On a vu apparaître des acteurs, les usagers notamment, fortement politisés, comme l'association Act Up, qui revendiquaient un accès aux médicaments pour tous. Et au Brésil, le droit à la santé est inscrit dans la Constitution. Il y a aussi dans ce pays un puissant mouvement des « médecins sanitaires », qui ont été très actifs pendant la dictature. Ils ont accompagné ce processus. Enfin, l'État brésilien est traditionnellement protecteur. Cet activisme va pourtant se pourtant se heurter dans les années 1990 à la propriété intellectuelle, dans un climat de libéralisme politique et une mise en concurrence avec les laboratoires indiens.

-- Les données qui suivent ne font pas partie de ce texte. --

Lemma phase_turn_progress tx cancelled p :
  phase_work p ≠ 0%nat → phase_asking p = false → tx (length (loop_out p)) ≠ TxFull →
  ∃ r, phase_turn tx cancelled p r ∧
    (loop_over r ∨ ∃ p', r = Done p' ∧ (phase_work p' < phase_work p)%nat ∧ (phase_listening p → phase_listening p')).
Proof.
  destruct p as [c|c|c|c slot|k c us ms]; cbn; [done..|]. intros _ _ Htx. destruct us as [|u us].
  - destruct ms as [|m ms].
    + eexists. split; [apply turn_sent_all|]. right. eexists. split; [done|]. destruct k; (split; [cbn; lia|done]).
    + destruct (Filter_get_updates (cl_filter c) m (sending_commitment k c)) as [[us m']|] eqn:Em.
      * eexists. split; [by eapply turn_message|]. right. eexists. split; [done|]. split; [|done].
        assert (message_work k c m = S (length us)) as Ew by (unfold message_work; by rewrite Em).
        cbn [phase_work]. rewrite fmap_cons. cbn [sum_list]. rewrite Ew. cbn. lia.
      * eexists. split; [by eapply turn_panic|]. by left.
  - destruct (tx (length (cl_out c))) eqn:Et; [|done|].
    + eexists. split; [by apply turn_sent|]. right. eexists. split; [done|]. split; [|done]. cbn [phase_work length]. change (message_work k (set_out c (cl_out c ++ [Ok u]))) with (message_work k c). lia.
    + eexists. split; [by apply turn_closed|]. by left.
Qed.

#[global] Program Instance subscribe_loop_laws : LoopTaskLaws FilteredUpdate (option Z * Filter) ClientPhase := {|
  loop_work := phase_work;
  loop_asking := phase_asking;
  loop_listening := phase_listening
|}.
Next Obligation. by intros []. Qed.
Next Obligation. by intros []. Qed.
Next Obligation. by intros []. Qed.
Next Obligation. by intros [] ?. Qed.
Next Obligation. exact phase_cancelled_ends. Qed.
Next Obligation.
  intros tx p queue H0 Hlis. destruct p as [c|c|c|c slot|k c us ms]; try done. eexists _, []. split.
  - by eapply (request_live tx (SubscriberChannels_new 1 1 1)); [right|..].
  - done.
Qed.
Next Obligation. exact phase_turn_progress. Qed.
Next Obligation.
  intros tx p. destruct p as [c|c|c|c slot|k c us ms]; try done. intros _. eexists. split.
  - by eapply (answer_refused tx c slot ReplayDropped).
  - done.
Qed.
End subscribe_tasks.

Abbreviation SubscribeTasks := (Tasks (U := FilteredUpdate) (Q := option Z * Filter) (C := ClientPhase)).

Section subscription.
Context {Hp : Http} {T : CancellationTokens} {TL : CancellationTokensLaws} {X : Externals} `{!Broadcast (list Message)}.
Context (pubkey_display : Pubkey → string) (pubkey_error_display : ParsePubkeyError → string)
  (signature_error_display : ParseSignatureError → string) (limits : FilterLimits) (replay_enabled : bool).

(** The steps of a subscription, its channel as large as the handler makes it. *)
Definition subscription_step {Snapshot} (sub : Subscription (Snapshot := Snapshot)) (d : token) : Actor → SubscribeTasks → SubscribeTasks → Prop :=
  subscribe_step pubkey_display pubkey_error_display signature_error_display limits
    (Z.to_nat (sub_capacity sub)) (sub_token sub) d replay_enabled.

(** C17. The end of a subscription: in whatever state the tasks [subscribe]
    spawned are, once one of them has ended (the ping task on finding the client
    gone, the client loop for any reason or by a panic, or the task that reads
    requests while the loop is live or replaying) or the subscription is
    cancelled, no task, and so no session and no permit, is stranded. All of
    them, with the tasks spawned for a last error, can end by their own steps,
    the answer of the reconstruction loop if one waits for it, and receptions of
    the client for the items that wait for room; without the client once it has
    dropped its receiver. When none of them is in a [send], they end by three
    steps of their own. A task in a [send] on a full channel does not look at its
    token ([blocked_tasks_stay]). *)
Theorem subscription_tasks_end {Snapshot} (st st' : GrpcService (Snapshot := Snapshot)) r sub d names broadcast s :
  token_known (gs_tokens st) (gs_cancellation_token st) →
  subscribe st r = (st', Ok sub) → sub_incoming_token sub = Some d → (0 < sub_capacity sub)%Z →
  let step := subscription_step sub d in
  rtc (λ s s', ∃ a, step a s s') (subscribe_tasks (gs_tokens st') names broadcast (bool_decide (is_Some (sub_snapshot sub)))) s →
  tk_ping s = PingEnded ∨ tk_loop s = None ∨ is_cancelled (sub_token sub) (tk_tokens s) = true ∨
    (incoming_ended (tk_incoming s) = true ∧ ∀ p, tk_loop s = Some p → phase_listening p) →
  (∃ s', rtc (λ s1 s2, ∃ a, match a with
                            | ActTask | ActReconstruction => True
                            | ActClientReceives => tk_receiver s = true
                            | _ => False
                            end ∧ step a s1 s2) s s' ∧ all_ended s') ∧
  ((∀ msg, tk_ping s ≠ PingSending msg) → tk_incoming_send s = None → tk_spawned s = [] →
   (∀ p, tk_loop s = Some p → phase_selects p) →
   ∃ n s', (n <= 3)%nat ∧ nsteps (step ActTask) n s s' ∧ all_ended s').
Proof.
  intros Hk Hsub Hd Hcap step Hsteps Hended. assert (0 < Z.to_nat (sub_capacity sub))%nat as Hpos by lia.
  destruct (subscription_tokens MethodSubscribe st r st' sub d Hk Hsub Hd) as (H1 & H2 & H3 & H4).
  assert (tasks_inv (Z.to_nat (sub_capacity sub)) (sub_token sub) d s) as Hinv.
  { eapply tasks_inv_reach; [exact H1|exact H2|exact H3|exact H4|]. eapply rtc_subrel; [|exact Hsteps]. intros x y [a Ha]. by exists a. }
  assert (ending (LL := subscribe_loop_laws replay_enabled) (sub_token sub) s) as Hend by exact Hended. split.
  - destruct (ending_closes (subscribe_turn pubkey_display pubkey_error_display signature_error_display limits)
      (λ now, FilteredUpdate_new_empty now FuPing) _ (sub_token sub) d Hpos s Hinv Hend) as (s' & (Hs' & _) & He).
    exists s'. split; [|done]. eapply rtc_subrel; [|exact Hs']. intros x y (a & Ha & Hs). by exists a.
  - intros Hping Hi Hsp Hl. eapply idle_ends; [exact Hpos|exact Hinv| |exact Hend].
    split; [done..|]. intros c Hc. by apply phase_selects_work, Hl.
Qed.

(** Replaying for a client that keeps its receiver and does not read, the
    subscription keeps its session whatever is cancelled. *)
Lemma blocked_replay_stays {Snapshot} (sub : Subscription (Snapshot := Snapshot)) d (s s' : SubscribeTasks) k c u updates messages :
  tk_loop s = Some (PhaseSending k c (u :: updates) messages) → tk_ping s = PingEnded → incoming_ended (tk_incoming s) = true →
  tk_incoming_send s = None → next_tx (Z.to_nat (sub_capacity sub)) s = TxFull → ¬ subscription_step sub d ActTask s s'.
Proof.
  intros Hl Hping Hi Hs Hn. apply blocked_tasks_stay. split; [done|by left|by right|].
  intros c0 Hc0 c' queue r queue'. rewrite Hl in Hc0. injection Hc0 as <-. unfold loop_now. cbn.
  split; [by intros Hx; inv Hx|]. split; [by intros Hx; inv Hx|]. unfold next_tx in Hn. intros Hx. inv Hx; unfold StreamItem in *; cbn in *; congruence.
Qed.
End subscription.

(** ** The tasks of [subscribe_deshred] *)

Section deshred_tasks.
Context {Hp : Http} {T : CancellationTokens} {TL : CancellationTokensLaws} {X : Externals} {B : Broadcast Message}.
Context (pubkey_display : Pubkey → string) (pubkey_error_display : ParsePubkeyError → string)
  (signature_error_display : ParseSignatureError → string) (limits : FilterLimits).

Definition deshred_set_out (c : DeshredClient) (out : list (result TonicStatus FilteredUpdateDeshred)) : DeshredClient :=
  mkDeshredClient (dc_filter c) (dc_messages_rx c) out (dc_disconnect_reason c).

Inductive deshred_cancelled_branch (tx : nat → TrySend) : DeshredClient → DeshredClient → Prop :=
| deshred_cancelled c : deshred_cancelled_branch tx c (on_deshred_cancelled tx c).

Inductive deshred_request_branch (tx : nat → TrySend) : DeshredClient → list (option DeshredFilter) → bool →
    outcome DeshredClient → list (option DeshredFilter) → Prop :=
| deshred_request c queue ended :
    queue ≠ [] ∨ ended = true → deshred_request_branch tx c queue ended (Done (on_deshred_request c queue ended)) [].

Inductive deshred_broadcast_branch (tx : nat → TrySend) : bool → DeshredClient → outcome DeshredClient → Prop :=
| deshred_broadcast cancelled ch c c' :
    on_deshred_broadcast tx c (broadcast_recv ch (dc_messages_rx c)) = Some c' →
    deshred_broadcast_branch tx cancelled c (Done c').

(** The deshred loop has no blocking [send] and asks for no replay. *)
#[global] Instance deshred_loop : LoopTask FilteredUpdateDeshred DeshredFilter DeshredClient := {|
  loop_out := dc_out;
  loop_set_out := deshred_set_out;
  loop_reason := dc_disconnect_reason;
  loop_cancelled := deshred_cancelled_branch;
  loop_request := deshred_request_branch;
  loop_turn := deshred_broadcast_branch;
  loop_answer _ _ _ := False
|}.

#[global] Program Instance deshred_loop_laws : LoopTaskLaws FilteredUpdateDeshred DeshredFilter DeshredClient := {|
  loop_work _ := 0%nat;
  loop_asking _ := false;
  loop_listening _ := True
|}.
Next Obligation. done. Qed.
Next Obligation. done. Qed.
Next Obligation. done. Qed.
Next Obligation. done. Qed.
Next Obligation.
  intros tx c _. eexists. split; [constructor|]. split; [done|]. cbn. destruct (tx _); [right|by left..]. split; [done|by eexists].
Qed.
Next Obligation. intros tx c queue _ _. eexists _, []. split; [constructor; by right|done]. Qed.
Next Obligation. done. Qed.
Next Obligation. done. Qed.

Definition deshred_task_step (capacity : nat) (client_token incoming_token : token) :=
  task_step (deshred_subscribe_turn pubkey_display pubkey_error_display signature_error_display limits)
    (λ now, FilteredUpdateDeshred_new_empty now FudPing) capacity client_token incoming_token.

(** The same holds of a deshred subscription, whose loop always listens. *)
Theorem deshred_tasks_end {Snapshot} (st st' : GrpcService (Snapshot := Snapshot)) r sub d names ch s :
  token_known (gs_tokens st) (gs_cancellation_token st) →
  subscribe_deshred st r = (st', Ok sub) → sub_incoming_token sub = Some d → (0 < sub_capacity sub)%Z →
  let step := deshred_task_step (Z.to_nat (sub_capacity sub)) (sub_token sub) d in
  rtc (λ s s', ∃ a, step a s s') (Tasks_new (gs_tokens st') names (DeshredClient_new ch)) s →
  tk_ping s = PingEnded ∨ tk_loop s = None ∨ is_cancelled (sub_token sub) (tk_tokens s) = true ∨
    incoming_ended (tk_incoming s) = true →
  (∃ s', rtc (λ s1 s2, ∃ a, closing (tk_receiver s) a ∧ step a s1 s2) s s' ∧ all_ended s') ∧
  ((∀ msg, tk_ping s ≠ PingSending msg) → tk_incoming_send s = None → tk_spawned s = [] →
   ∃ n s', (n <= 3)%nat ∧ nsteps (step ActTask) n s s' ∧ all_ended s').
Proof.
  intros Hk Hsub Hd Hcap step Hsteps Hended. assert (0 < Z.to_nat (sub_capacity sub))%nat as Hpos by lia.
  destruct (subscription_tokens MethodSubscribeDeshred st r st' sub d Hk Hsub Hd) as (H1 & H2 & H3 & H4).
  assert (tasks_inv (Z.to_nat (sub_capacity sub)) (sub_token sub) d s) as Hinv.
  { eapply tasks_inv_reach; [exact H1|exact H2|exact H3|exact H4|]. eapply rtc_subrel; [|exact Hsteps]. intros x y [a Ha]. by exists a. }
  assert (ending (sub_token sub) s) as Hend by by destruct Hended as [|[|[|]]]; [left|right; left|right; right; left|right; right; right].
  split.
  - by destruct (ending_closes (deshred_subscribe_turn pubkey_display pubkey_error_display signature_error_display limits)
      (λ now, FilteredUpdateDeshred_new_empty now FudPing) _ (sub_token sub) d Hpos s Hinv Hend) as (s' & (Hs' & _) & He); exists s'.
  - intros Hping Hi Hsp. by eapply idle_ends; [exact Hpos|exact Hinv|split|exact Hend].
Qed.
End deshred_tasks.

C'est le sida qui a vraiment remis la question des brevets sur la table.
Comment fonctionne la production d'antirétroviraux génériques au Brésil ?
Le programme de copie et de production locale des antirétroviraux au Brésil a été rendu possible par le statut non-brevetable des médicaments au Brésil avant 1997. La copie des inventions et des brevets étrangers était donc légale, même si depuis les médicaments sont brevetables (la production de médicaments contre le VIH est exclue à titre particulier des brevets, comme le prévoit le principe de la « licence obligatoire », mise sur pied après la déclaration de Doha en 2001, ndlr). La fourniture de ces molécules a été organisée par le ministère de la santé qui achète les médicaments et en assure la distribution. Pour diminuer le prix de ces molécules, les laboratoires pharmaceutiques publics ont été mobilisés pour produire des génériques. Mais des laboratoires privés ont également investi dans des programmes de copie. Les deux ont parfois travaillé ensemble pour reconstituer les molécules, fonctionnant ainsi en réseau. Ce faisant, les structures brésiliennes se sont développées, ont perfectionné certains médicaments ou ont trouvé de nouvelles combinaisons susceptibles de soigner d'autres pathologies.
Quelle est aujourd'hui la stratégie des Brésiliens ?
C'est la politique de santé qui prime. Et qui commande, même si ce n'est pas totalement, l'industrie pharmaceutique. Bien sûr, les laboratoires brésiliens ont aussi leurs propres ambitions. Mais sur les programmes de médicaments d'intérêt stratégique, ils coopèrent : avec les laboratoires publics, avec l'université, et avec le ministère de la santé. C'est le premier des enseignements à tirer de cette expérience : on ne laisse pas l'industrie pharmaceutique s'autogouverner.